[IPython-dev] Kernel-client communication

Tue Aug 31 01:28:11 EDT 2010

On Mon, Aug 30, 2010 at 1:51 AM, Almar Klein <almar.klein at gmail.com> wrote:
> Ah right. Although I'm not sure how often one would use such this in
> practice, it's certainly a nice feature, and seems to open op a range of
> possibilities. I can imagine this requirement makes things considerably
> harder to implement, but since you're designing a whole new protocol from
> scratch, it's probably a good choice to include it now.

And the whole thing fits naturally in our design for tools that enable
both interactive/collaborative computing and distributed/parallel work
within one single framework.  After all, it's just manipulating
namespaces :)

>> In our case obviously the kernel itself remains unresponsive, but the
>> important part is that the networking doesn't suffer.  So we have
>> enough information to take action even in the face of an unresponsive
>> kernel.
>
> I'm quite a new to networking, so sorry for if this sounds stupid: Other
> than the heartbeat stuff not working, would it also have other effects? I
> mean, data can not be send or received, so would maybe network buffers
> overflow or anything?

Depending on how you implemented your networking layer, you're likely
to lose data.  And you'll need to ensure that your api recovers
gracefully from half-sent messages, unreplied messages, etc.

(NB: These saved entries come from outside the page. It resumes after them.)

(* ===== verification/Pool.v ===== *)
(** * Pools

    [Pool] and [PoolManager] (src/src/extentmanager/pool.h and .cpp): a pool
    owns its blobs, extent servers and replication groups; the manager finds
    the pool of a request and forwards to the managers of Blob.v, EsMgr.v and
    RgMgr.v.  [PoolMeta] is the stored part of a pool.  The table is an ordered
    [std::map]; loops over it go by ascending id.  [None] is undefined
    behaviour, an uncaught exception or, for [allocate_blobid], a run that has
    not ended with the uuids generated so far. *)

From Stdlib Require Import Ascii SpecFloat.
From stdpp Require Import sorting.
From S2P Require Import Prelude Status Codec KvStore Persist Enums Net Blob User EsMgr RgAllocater RgMgr.

#[local] Open Scope string_scope.
#[local] Open Scope Z_scope.

Record PoolMeta : Type := mkPoolMeta {
  p_id_ : string;
  p_name_ : string;
  p_type_ : Z;
  p_failure_domain_ : Z;
  p_status_ : Z;
  p_replica_num_ : Z;
  p_rg_num_ : Z;
  p_es_num_ : Z;
  p_extent_size_ : Z;
  p_router_version_ : Z;
  p_create_time_ : string;
  p_update_time_ : string
}.

Record Pool : Type := mkPool {
  p_meta : PoolMeta;
  p_rg_mgr_ : RgManager;
  p_blob_mgr_ : BlobManager;
  p_es_mgr_ : EsManager
}.

Definition replica_count_valid (replica_count : Z) : bool :=
  (0 <? replica_count) && (replica_count <=? kMaxReplicaCount).

Definition Pool_new (rg_per_es : Z) (now id name : string) (type pfd replica_num es_num extent_size : Z)
  : Pool :=
  mkPool (mkPoolMeta id name type pfd kPoolStatusCreated replica_num (wrap32 (es_num * rg_per_es)) es_num
            extent_size 0 now now)
    RgManager_new ∅ ∅.

Definition Pool_kv_key (p : PoolMeta) : string := kPoolKvPrefix +:+ "_" +:+ p_id_ p.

Getting a robust and efficient message transport layer written is not
easy work.  It takes expertise and detailed knowledge, coupled with
extensive real-world experience, to do it right.  We simply decided to
piggy back on some of the best that was out there, rather than trying
to rewrite our own.  The features we gain from zmq (it's not just the
low-level performance, it's also the simple but powerful semantics of
their various socket types, which we've baked into the very core of
our design) are well worth the price of a C dependency in this case.

> Further, am I right that the heartbeat is not necessary when communicating
> between processes on the same box using 'localhost' (since some network
> layers are bypassed)? That would give a short term solution for IEP.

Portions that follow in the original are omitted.